__TASK PROMPT__.
The entries below are to be repeated verbatim, in full.

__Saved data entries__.

• • •

Lemma probe_ok_simulates id b b1 :
  wf b -> state_ b = kHalfOpen -> ConsumeProbe id b = Some b1 ->
  let completed := wrap_u32 (half_open_completed_ b1 + 1) in
  let b2 := with_control b1 (state_ b1) (open_until_ b1) (generation_ b1) (next_probe_id_ b1)
              (pending_probes_ b1) (half_open_issued_ b1) completed in
  simulates b (if completed =? half_open_probes (config_ b2) then Close b2 else b2).
Proof.
  intros Hwf Hs Hc. pose proof (wf_control _ Hwf) as Hw. unfold wf_probes in Hw. rewrite Hs in Hw.
  destruct Hw as (_ & Hin & Hlen & Hiq & Hcq).
  destruct (wf_config _ Hwf) as (_ & _ & _ & _ & Hq).
  destruct (ConsumeProbe_spec _ _ _ Hwf Hs Hc) as (p & -> & Hp & Hnd & Hset).
  assert (id ∈ pending_probes_ b) as Hid by (rewrite Hp; left).
  assert (id ∈ (list_to_set (pending_probes_ b) : gset Z)) as Hid' by (by apply elem_of_list_to_set).
  assert (Z.of_nat (length (pending_probes_ b)) = 1 + Z.of_nat (length p)) as Hl
    by (rewrite Hp; simpl; lia).
  cbn [half_open_completed_ with_control config_]. rewrite wrap_u32_small by mlia.
  destruct (Z.eqb_spec (half_open_completed_ b + 1) (half_open_probes (config_ b))) as [E|E].
  - split_and!; [by apply (Close_wf b)|done|right].
    unfold abs; simpl. rewrite Hs. by eapply tr_close.
  - split_and!; [|done|right].
    + apply (with_control_wf b); [done|apply Hwf|apply Hwf|]. unfold wf_probes; simpl.
      split_and!; try done; try lia. intros x Hx. apply Hin. rewrite Hp. by right.
    + unfold abs; simpl. rewrite Hs, Hset. apply tr_probe_ok; [done|lia].
Qed.

Lemma probe_failed_simulates now id b b1 :
  wf b -> state_ b = kHalfOpen -> ConsumeProbe id b = Some b1 -> simulates b (Open now b1).
Proof.
  intros Hwf Hs Hc. destruct (ConsumeProbe_spec _ _ _ Hwf Hs Hc) as (p & -> & Hp & _ & _).
  split_and!; [by apply (Open_wf now b)|done|right].
  unfold abs; simpl. rewrite Hs. apply (tr_reopen _ _ _ _ _ id).
  apply elem_of_list_to_set. rewrite Hp. left.
Qed.

Lemma RecordSuccess_simulates now permit b : wf b -> simulates b (RecordSuccess now permit b).
Proof.
  intros Hwf. apply (simulates_AdvanceTo now). apply (AdvanceTo_wf now) in Hwf.
  unfold RecordSuccess. set (a := AdvanceTo now b) in *. clearbody a.
  destruct (negb _); [by apply simulates_refl|].
  destruct (state_ a) eqn:Hs; [|by apply simulates_refl|].
  - case_decide; [|by apply simulates_refl].
    apply (Evaluate_simulates now (count_success a)); [by apply count_success_wf|done].
  - case_decide; [|by apply simulates_refl].
    destruct (ConsumeProbe _ _) eqn:Hc; [|by apply simulates_refl].
    by apply (probe_ok_simulates (probe_id permit)).
Qed.

Lemma RecordFailure_simulates now permit b : wf b -> simulates b (RecordFailure now permit b).
Proof.
  intros Hwf. apply (simulates_AdvanceTo now). apply (AdvanceTo_wf now) in Hwf.
  unfold RecordFailure. set (a := AdvanceTo now b) in *. clearbody a.
  destruct (negb _); [by apply simulates_refl|].
  destruct (state_ a) eqn:Hs; [|by apply simulates_refl|].
  - case_decide; [|by apply simulates_refl].
    apply (Evaluate_simulates now (count_failure a)); [by apply count_failure_wf|done].
  - case_decide; [|by apply simulates_refl].
    destruct (ConsumeProbe _ _) eqn:Hc; [|by apply simulates_refl].
    by apply (probe_failed_simulates now (probe_id permit)).
Qed.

• • •

__SOLVED EXERCISE__.
Lemma probe_ok_simulates id b b1 :
  wf b -> state_ b = kHalfOpen -> ConsumeProbe id b = Some b1 ->
  let completed := wrap_u32 (half_open_completed_ b1 + 1) in
  let b2 := with_control b1 (state_ b1) (open_until_ b1) (generation_ b1) (next_probe_id_ b1)
              (pending_probes_ b1) (half_open_issued_ b1) completed in
  simulates b (if completed =? half_open_probes (config_ b2) then Close b2 else b2).
Proof.
  intros Hwf Hs Hc. pose proof (wf_control _ Hwf) as Hw. unfold wf_probes in Hw. rewrite Hs in Hw.
  destruct Hw as (_ & Hin & Hlen & Hiq & Hcq).
  destruct (wf_config _ Hwf) as (_ & _ & _ & _ & Hq).
  destruct (ConsumeProbe_spec _ _ _ Hwf Hs Hc) as (p & -> & Hp & Hnd & Hset).
  assert (id ∈ pending_probes_ b) as Hid by (rewrite Hp; left).
  assert (id ∈ (list_to_set (pending_probes_ b) : gset Z)) as Hid' by (by apply elem_of_list_to_set).
  assert (Z.of_nat (length (pending_probes_ b)) = 1 + Z.of_nat (length p)) as Hl
    by (rewrite Hp; simpl; lia).
  cbn [half_open_completed_ with_control config_]. rewrite wrap_u32_small by mlia.
  destruct (Z.eqb_spec (half_open_completed_ b + 1) (half_open_probes (config_ b))) as [E|E].
  - split_and!; [by apply (Close_wf b)|done|right].
    unfold abs; simpl. rewrite Hs. by eapply tr_close.
  - split_and!; [|done|right].
    + apply (with_control_wf b); [done|apply Hwf|apply Hwf|]. unfold wf_probes; simpl.
      split_and!; try done; try lia. intros x Hx. apply Hin. rewrite Hp. by right.
    + unfold abs; simpl. rewrite Hs, Hset. apply tr_probe_ok; [done|lia].
Qed.

Lemma probe_failed_simulates now id b b1 :
  wf b -> state_ b = kHalfOpen -> ConsumeProbe id b = Some b1 -> simulates b (Open now b1).
Proof.
  intros Hwf Hs Hc. destruct (ConsumeProbe_spec _ _ _ Hwf Hs Hc) as (p & -> & Hp & _ & _).
  split_and!; [by apply (Open_wf now b)|done|right].
  unfold abs; simpl. rewrite Hs. apply (tr_reopen _ _ _ _ _ id).
  apply elem_of_list_to_set. rewrite Hp. left.
Qed.

Lemma RecordSuccess_simulates now permit b : wf b -> simulates b (RecordSuccess now permit b).
Proof.
  intros Hwf. apply (simulates_AdvanceTo now). apply (AdvanceTo_wf now) in Hwf.
  unfold RecordSuccess. set (a := AdvanceTo now b) in *. clearbody a.
  destruct (negb _); [by apply simulates_refl|].
  destruct (state_ a) eqn:Hs; [|by apply simulates_refl|].
  - case_decide; [|by apply simulates_refl].
    apply (Evaluate_simulates now (count_success a)); [by apply count_success_wf|done].
  - case_decide; [|by apply simulates_refl].
    destruct (ConsumeProbe _ _) eqn:Hc; [|by apply simulates_refl].
    by apply (probe_ok_simulates (probe_id permit)).
Qed.

Lemma RecordFailure_simulates now permit b : wf b -> simulates b (RecordFailure now permit b).
Proof.
  intros Hwf. apply (simulates_AdvanceTo now). apply (AdvanceTo_wf now) in Hwf.
  unfold RecordFailure. set (a := AdvanceTo now b) in *. clearbody a.
  destruct (negb _); [by apply simulates_refl|].
  destruct (state_ a) eqn:Hs; [|by apply simulates_refl|].
  - case_decide; [|by apply simulates_refl].
    apply (Evaluate_simulates now (count_failure a)); [by apply count_failure_wf|done].
  - case_decide; [|by apply simulates_refl].
    destruct (ConsumeProbe _ _) eqn:Hc; [|by apply simulates_refl].
    by apply (probe_failed_simulates now (probe_id permit)).
Qed.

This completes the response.